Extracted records
───

(** X18. Two mask-bearing popups made by [create] on one target, opened one
    after the other and closed in the same order.  The second saves the lock
    handler of the first as if it were the page's; the [close] of the first
    gives the page its handler back while the second is still open; the
    [close] of the second then puts the lock handler of the first in the
    slot, where it stays though both popups are closed. *)
Theorem shared_target_leaves_lock host w a b t pa ca na ma pb cb nb mb h0 top :
  a <> b ->
  built w a t pa ca na ma = true -> built w b t pb cb nb mb = true ->
  of_obj mask w a = Some (Val true) -> of_obj mask w b = Some (Val true) ->
  of_obj disposable w a = Some (Val false) ->
  of_obj disposable w b = Some (Val false) ->
  of_obj _scrollEvent w a = Some Undefined ->
  of_obj _scrollEvent w b = Some Undefined ->
  of_el onscroll w t = Some h0 -> of_el scrollTop w t = Some top ->
  exists w1 w2 w3 w4,
    open host a w = Done a w1 /\ open host b w1 = Done b w2 /\
    close a w2 = Done (ReturnedThis a) w3 /\
    close b w3 = Done (ReturnedThis b) w4 /\
    of_obj _scrollEvent w2 b = Some (Val (HLock a top)) /\
    (of_el onscroll w3 t = Some h0 /\ of_obj isClosed w3 b = Some (Val false)) /\
    of_el onscroll w4 t = Some (HLock a top).
Proof.
  intros Hab Hba Hbb Hma Hmb Hda Hdb Hsa Hsb Ho Ht.
  assert (b <> a) as Hba' by congruence.
  destruct (open_masked host w a t pa ca na ma h0 top b) as (w1 & E1 & Hc1 & Ho1 & _ & Hf1);
    try done.
  pose proof Hc1 as (_ & _ & _ & _ & Ht1).
  destruct (open_masked host w1 b t pb cb nb mb (HLock a top) top a)
    as (w2 & E2 & Hc2 & Ho2 & Hcl2 & Hf2); try done;
    rewrite ?(framed_of_obj _ w b w1 Hf1); try done.
  { by apply (framed_built w). }
  pose proof Hc2 as (_ & _ & _ & Hs2 & Ht2).
  assert (cycling w2 a t pa ca na ma false h0 top) as Hc2a.
  { destruct Hc1 as (Hb1 & Hm1 & Hd1 & Hs1 & _). unfold cycling.
    rewrite !(framed_of_obj _ w1 a w2 Hf2).
    split; [by apply (framed_built w1)|]. done. }
  destruct (close_masked w2 a t pa ca na ma h0 top b Hab Hc2a) as (w3 & E3 & Ho3 & Ht3 & Hf3).
  assert (cycling w3 b t pb cb nb mb false (HLock a top) top) as Hc3b.
  { destruct Hc2 as (Hb2 & Hm2 & Hd2 & Hs2' & _). unfold cycling.
    rewrite !(framed_of_obj _ w2 b w3 Hf3).
    split; [by apply (framed_built w2)|]. done. }
  destruct (close_masked w3 b t pb cb nb mb (HLock a top) top a Hba' Hc3b)
    as (w4 & E4 & Ho4 & _ & _).
  exists w1, w2, w3, w4. repeat split; try done.
  by rewrite (framed_of_obj _ w2 b w3 Hf3).
Qed.
(** * The transaction participant of a tablet

    A shallow embedding of [src/yb/tablet/transaction_participant.cc]:
    the per-tablet table of running transactions, the cached remote status
    of each of them with the coalescing of status and abort requests, the
    lazy load of persisted metadata and the apply path.

    The code is embedded at two grains.  [RunningTransaction] and [Impl]
    give each member function as one step on the state of the participant:
    what the function does from its entry to its return when nothing else
    runs in between.  What it does outside the state (an RPC it starts, a
    callback it invokes, a line it logs) is recorded, in program order, in
    the list of events the step returns.  [Thread] and [Concurrent] take
    the same functions section by section, as the mutex of the participant
    divides them: a call holds the mutex from a lock to an unlock only, the
    handles are written and the callbacks run outside it, so the sections
    of the calls and completions that are under way interleave.  Run
    alone, the sections of a call make the step.  Deadlines (real time) are
    left out of the requests. *)

From Stdlib Require Import NArith ZArith String Ascii List Bool Sorted Lia.
From stdpp Require Import gmap strings list fin_maps.

Local Open Scope string_scope.
Local Open Scope N_scope.
Local Open Scope list_scope.

(** ** Values exchanged with the collaborators *)

(** [HybridTime] wraps a [uint64_t]; the code only compares the values. *)
Definition HybridTime : Type := N.

(** [TransactionId] is a [boost::uuids::uuid], sixteen raw bytes; protobuf
    [bytes] fields and tablet ids are [std::string]s. *)
Definition TransactionId : Type := string.
Definition TabletId : Type := string.

(** A protobuf enum the file never names a value of: the underlying
    integer, as the C++ enum holds it. *)
Definition IsolationLevel : Type := Z.

(** [tserver::TransactionStatus], a protobuf enum declared outside this
    file: the four values the file names and, by its number, any other
    value a variable of the enum type can hold. *)
Inductive TransactionStatus : Type :=
| PENDING
| COMMITTED
| APPLIED_IN_ONE_OF_INVOLVED_TABLETS
| ABORTED
| TransactionStatus_other (number : Z).

Inductive ProcessingMode : Type := LEADER | FOLLOWER.

Inductive FormatArg : Type :=
| ArgId (id : TransactionId)
| ArgTime (t : HybridTime)
| ArgStatus (s : TransactionStatus).

(** [yb::Status]: OK, or a code with a message.  [STATUS_FORMAT] keeps the
    format string and its arguments apart; statuses made elsewhere (a failed
    RPC, a failed decode) carry an opaque code. *)
Inductive StatusCode : Type :=
| NotFound
| TryAgain
| Corruption
| OtherCode (c : N).
(** * matt-gpt-slack-app: the conversation bridge of [app.js]

    A shallow embedding of [app.js] (the Slack handlers, the conversation
    codec, the backend client with retries and the turn orchestration in
    [processMessageRequest]) and the properties of it that the design
    document states.

    Conventions of the embedding.
    - A JavaScript string is its sequence of UTF-8 bytes ([string]).  Every
      pattern the source searches for is ASCII, and an ASCII byte never
      occurs inside a multi-byte UTF-8 sequence, so prefix tests, substring
      tests and replacements agree with the UTF-16 ones of the engine.
    - A property that may be missing is an [option]; [None] is [undefined].
      The conversation id, which the source also sets to [null] and
      interpolates into a template literal, is a [JsVal].
    - Calls that leave the process ([say], [client.conversations.replies],
      [client.chat.update], [axios.post], [setTimeout]) are answered by a
      [World], a deterministic environment that sees everything that
      happened before; each call is recorded in a trace of [Event]s.
      A call of Slack either resolves to an object with the properties
      the source reads from it or throws; a resolved value without them
      would make the source throw a TypeError inside the same [try] block
      and is a [Throw] here.  The body of an answer of the backend is a
      JSON object; an answer whose body is [null] is outside the model.
      Logging is not modelled.
    - Delays are in milliseconds, in [Z]; [maxRetries] is a natural
      number, as in the one call of the source, which passes 3. *)

From Stdlib Require Import String Ascii List Bool Arith ZArith Lia.
From Stdlib Require DecimalString.
Import ListNotations.
Local Open Scope string_scope.
Local Open Scope list_scope.
Local Open Scope nat_scope.

(** ** JavaScript values and strings *)

Module Js.

(** The values a conversation id takes in the source. *)
Inductive JsVal : Type :=
| JsUndefined
| JsNull
| JsString (s : string).

Definition isEmpty (s : string) : bool :=
  match s with EmptyString => true | String _ _ => false end.

(** [ToBoolean]: [undefined], [null] and the empty string are falsy. *)
Definition truthy (v : JsVal) : bool :=
  match v with
  | JsString s => negb (isEmpty s)
  | _ => false
  end.

(** Truthiness of a property that is a string when present. *)
Definition truthyS (o : option string) : bool :=
  match o with
  | Some s => negb (isEmpty s)
  | None => false
  end.

(** [a || b] *)
Definition orElse (a b : JsVal) : JsVal := if truthy a then a else b.

(** [a || b] where [a] may be missing and [b] is a string. *)
Definition orElseS (a : option string) (b : string) : string :=
  match a with
  | Some s => if isEmpty s then b else s
  | None => b
  end.

(** [`${v}`]: the [ToString] of a template literal. *)
Definition toString (v : JsVal) : string :=
  match v with
  | JsUndefined => "undefined"
  | JsNull => "null"
  | JsString s => s
  end.

Definition ofOption (o : option string) : JsVal :=
  match o with Some s => JsString s | None => JsUndefined end.

(** [s.startsWith(p)] *)
Definition startsWith (s p : string) : bool := String.prefix p s.

(** [s.includes(p)] *)
Fixpoint includes (s p : string) : bool :=
  startsWith s p ||
  match s with
  | EmptyString => false
  | String _ s' => includes s' p
  end.

Fixpoint drop (n : nat) (s : string) : string :=
  match n, s with
  | 0, _ => s
  | S _, EmptyString => EmptyString
  | S n', String _ s' => drop n' s'
  end.

(** [s.replace(p, r)] with a string pattern: the first occurrence only. *)
Fixpoint replace (s p r : string) : string :=
  if startsWith s p then (r ++ drop (String.length p) s)%string
  else match s with
       | EmptyString => EmptyString
       | String c s' => String c (replace s' p r)
       end.

Definition lowerAscii (c : ascii) : ascii :=
  let n := nat_of_ascii c in
  if (65 <=? n) && (n <=? 90) then ascii_of_nat (n + 32) else c.

(** [s.toLowerCase()].  Bytes outside ASCII are kept: the engine may change
    such a character, but never into the ASCII letters of the markers that
    the result is compared with (U+0130 lowers to [i] followed by U+0307,
    which no marker contains). *)
Fixpoint toLowerCase (s : string) : string :=
  match s with
  | EmptyString => EmptyString
  | String c s' => String (lowerAscii c) (toLowerCase s')
  end.

(** [s] reversed, onto [acc]. *)
Fixpoint revOnto (s acc : string) : string :=
  match s with
  | EmptyString => acc
  | String c s' => revOnto s' (String c acc)
  end.

(** Number of bytes of the white space character ([\s]) that [s] starts
    with, 0 when it starts with none: TAB, LF, VT, FF, CR, SP, U+00A0,
    U+1680, U+2000..U+200A, U+2028, U+2029, U+202F, U+205F, U+3000, U+FEFF. *)
Definition wsLen (s : string) : nat :=
  match s with
  | String c r =>
    let n := nat_of_ascii c in
    if ((9 <=? n) && (n <=? 13)) || (n =? 32) then 1
    else match r with
         | String c1 r1 =>
           let n1 := nat_of_ascii c1 in
           if (n =? 194) && (n1 =? 160) then 2
           else match r1 with
                | String c2 _ =>
                  let n2 := nat_of_ascii c2 in
                  if (n =? 225) && (n1 =? 154) && (n2 =? 128) then 3
                  else if (n =? 226) && (n1 =? 128) &&
                          (((128 <=? n2) && (n2 <=? 138)) || (n2 =? 168) ||
                           (n2 =? 169) || (n2 =? 175)) then 3
                  else if (n =? 226) && (n1 =? 129) && (n2 =? 159) then 3
                  else if (n =? 227) && (n1 =? 128) && (n2 =? 128) then 3
                  else if (n =? 239) && (n1 =? 187) && (n2 =? 191) then 3
                  else 0
                | EmptyString => 0
                end
         | EmptyString => 0
         end
  | EmptyString => 0
  end.

(** The same for the white space character that [s] ends with, [r] being
    [s] reversed. *)
Definition wsLenRev (r : string) : nat :=
  match r with
  | String c0 r0 =>
    let n0 := nat_of_ascii c0 in
    if ((9 <=? n0) && (n0 <=? 13)) || (n0 =? 32) then 1
    else match r0 with
         | String c1 r1 =>
           if wsLen (String c1 (String c0 EmptyString)) =? 2 then 2
           else match r1 with
                | String c2 _ =>
                  if wsLen (String c2 (String c1 (String c0 EmptyString))) =? 3
                  then 3 else 0
                | EmptyString => 0
                end
         | EmptyString => 0
         end
  | EmptyString => 0
  end.

Fixpoint skipWsFuel (len : string -> nat) (fuel : nat) (s : string) : string :=
  match fuel with
  | 0 => s
  | S fuel' =>
    match len s with
    | 0 => s
    | k => skipWsFuel len fuel' (drop k s)
    end
  end.

(** [\s*] at the start of [s]; one unit of fuel per byte is enough. *)
Definition skipWs (s : string) : string := skipWsFuel wsLen (String.length s) s.

(** [s.trim()] *)
Definition trim (s : string) : string :=
  let s1 := skipWs s in
  revOnto (skipWsFuel wsLenRev (String.length s1) (revOnto s1 EmptyString))
          EmptyString.

Fixpoint skipWhile (p : ascii -> bool) (s : string) : string :=
  match s with
  | EmptyString => EmptyString
  | String c s' => if p c then skipWhile p s' else s
  end.

(** Decimal rendering of a number in a template literal. *)
Definition ofNat (n : nat) : string := DecimalString.NilEmpty.string_of_uint (Nat.to_uint n).

End Js.

Export Js.


(** ** Slack and backend data *)

(** The [text] object of a block. *)
Record TextObject : Type := {
  to_type : string;
  to_text : option string
}.

(** A block of a message; [block_id] carries the hidden conversation id. *)
Record Block : Type := {
  block_type : string;
  block_id : option string;
  block_text : option TextObject
}.

(** A message as [chat.update] takes it and as [conversations.replies]
    returns it: the properties the source writes or reads. *)
Record SlackMessage : Type := {
  sm_text : option string;
  sm_thread_ts : option string;
  sm_bot_id : option string;
  sm_blocks : option (list Block);
  sm_unfurl_links : option bool;
  sm_unfurl_media : option bool
}.

(** The [message] of the message event and the [event] of [app_mention].
    [bot_profile] is an object; its name stands for it. *)
Record Message : Type := {
  channel : string;
  user : option string;
  text : option string;
  ts : string;
  thread_ts : option string;
  subtype : option string;
  bot_id : option string;
  bot_profile : option string
}.

(** [process.env], read once at start up. *)
Record Env : Type := {
  SLACK_CHANNEL_ID : option string;
  MATT_GPT_API_URL_env : option string;
  MATT_GPT_BEARER_TOKEN : option string;
  OPENROUTER_API_KEY : option string;
  SLACK_BOT_USER_ID : option string
}.

Definition MONITORED_CHANNEL (env : Env) : option string := SLACK_CHANNEL_ID env.

Definition MATT_GPT_API_URL (env : Env) : string :=
  orElseS (MATT_GPT_API_URL_env env) "http://localhost:8000".

(** A thrown [Error]; the source reads its [message] only. *)
Record JsError : Type := { message : string }.

Inductive Result (A : Type) : Type :=
| Ok (a : A)
| Throw (error : JsError).
Arguments Ok {A} a.
Arguments Throw {A} error.

(** The argument of [client.conversations.replies]. *)
Record RepliesReq : Type := {
  rq_channel : string;
  rq_ts : string;
  rq_limit : nat
}.

(** The argument of [say]; the redirect of a direct message has no
    [thread_ts]. *)
Record SayArgs : Type := {
  say_text : string;
  say_thread_ts : option string
}.

(** What [say] resolves to; the source reads [ts]. *)
Record SayResp : Type := { posted_ts : option string }.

───

- **Assignment**
Write out exactly those lines of the records above that lie from the one with "bot_profile : option string" through the last line, including both.

- **Expected answer**
  bot_profile : option string
}.

(** [process.env], read once at start up. *)
Record Env : Type := {
  SLACK_CHANNEL_ID : option string;
  MATT_GPT_API_URL_env : option string;
  MATT_GPT_BEARER_TOKEN : option string;
  OPENROUTER_API_KEY : option string;
  SLACK_BOT_USER_ID : option string
}.

Definition MONITORED_CHANNEL (env : Env) : option string := SLACK_CHANNEL_ID env.

Definition MATT_GPT_API_URL (env : Env) : string :=
  orElseS (MATT_GPT_API_URL_env env) "http://localhost:8000".

(** A thrown [Error]; the source reads its [message] only. *)
Record JsError : Type := { message : string }.

Inductive Result (A : Type) : Type :=
| Ok (a : A)
| Throw (error : JsError).
Arguments Ok {A} a.
Arguments Throw {A} error.

(** The argument of [client.conversations.replies]. *)
Record RepliesReq : Type := {
  rq_channel : string;
  rq_ts : string;
  rq_limit : nat
}.

(** The argument of [say]; the redirect of a direct message has no
    [thread_ts]. *)
Record SayArgs : Type := {
  say_text : string;
  say_thread_ts : option string
}.

(** What [say] resolves to; the source reads [ts]. *)
Record SayResp : Type := { posted_ts : option string }.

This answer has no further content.